Dataset records.
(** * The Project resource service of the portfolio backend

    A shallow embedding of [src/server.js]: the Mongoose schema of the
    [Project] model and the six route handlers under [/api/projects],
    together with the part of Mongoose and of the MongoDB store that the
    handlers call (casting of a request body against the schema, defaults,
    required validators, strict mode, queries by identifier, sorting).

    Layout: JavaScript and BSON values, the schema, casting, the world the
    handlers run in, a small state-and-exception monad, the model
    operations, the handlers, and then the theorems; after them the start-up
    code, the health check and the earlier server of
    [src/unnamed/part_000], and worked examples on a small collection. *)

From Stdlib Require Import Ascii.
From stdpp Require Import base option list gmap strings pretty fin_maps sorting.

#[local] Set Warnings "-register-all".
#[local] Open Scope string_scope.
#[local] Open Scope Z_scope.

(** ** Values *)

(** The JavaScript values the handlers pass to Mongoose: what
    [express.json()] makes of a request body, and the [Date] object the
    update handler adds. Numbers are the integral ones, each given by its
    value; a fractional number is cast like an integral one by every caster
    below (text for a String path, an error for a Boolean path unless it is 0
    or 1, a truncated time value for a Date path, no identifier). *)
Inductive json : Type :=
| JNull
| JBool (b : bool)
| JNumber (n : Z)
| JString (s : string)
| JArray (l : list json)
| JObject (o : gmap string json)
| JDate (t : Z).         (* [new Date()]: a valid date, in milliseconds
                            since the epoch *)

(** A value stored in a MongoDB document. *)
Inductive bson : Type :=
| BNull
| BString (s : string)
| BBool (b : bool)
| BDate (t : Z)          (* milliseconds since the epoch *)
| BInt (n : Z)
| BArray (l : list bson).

Your instructions. What lines above contain the string "small"? Copy all of them.

Output of the exercise.
    handlers run in, a small state-and-exception monad, the model
    [src/unnamed/part_000], and worked examples on a small collection. *)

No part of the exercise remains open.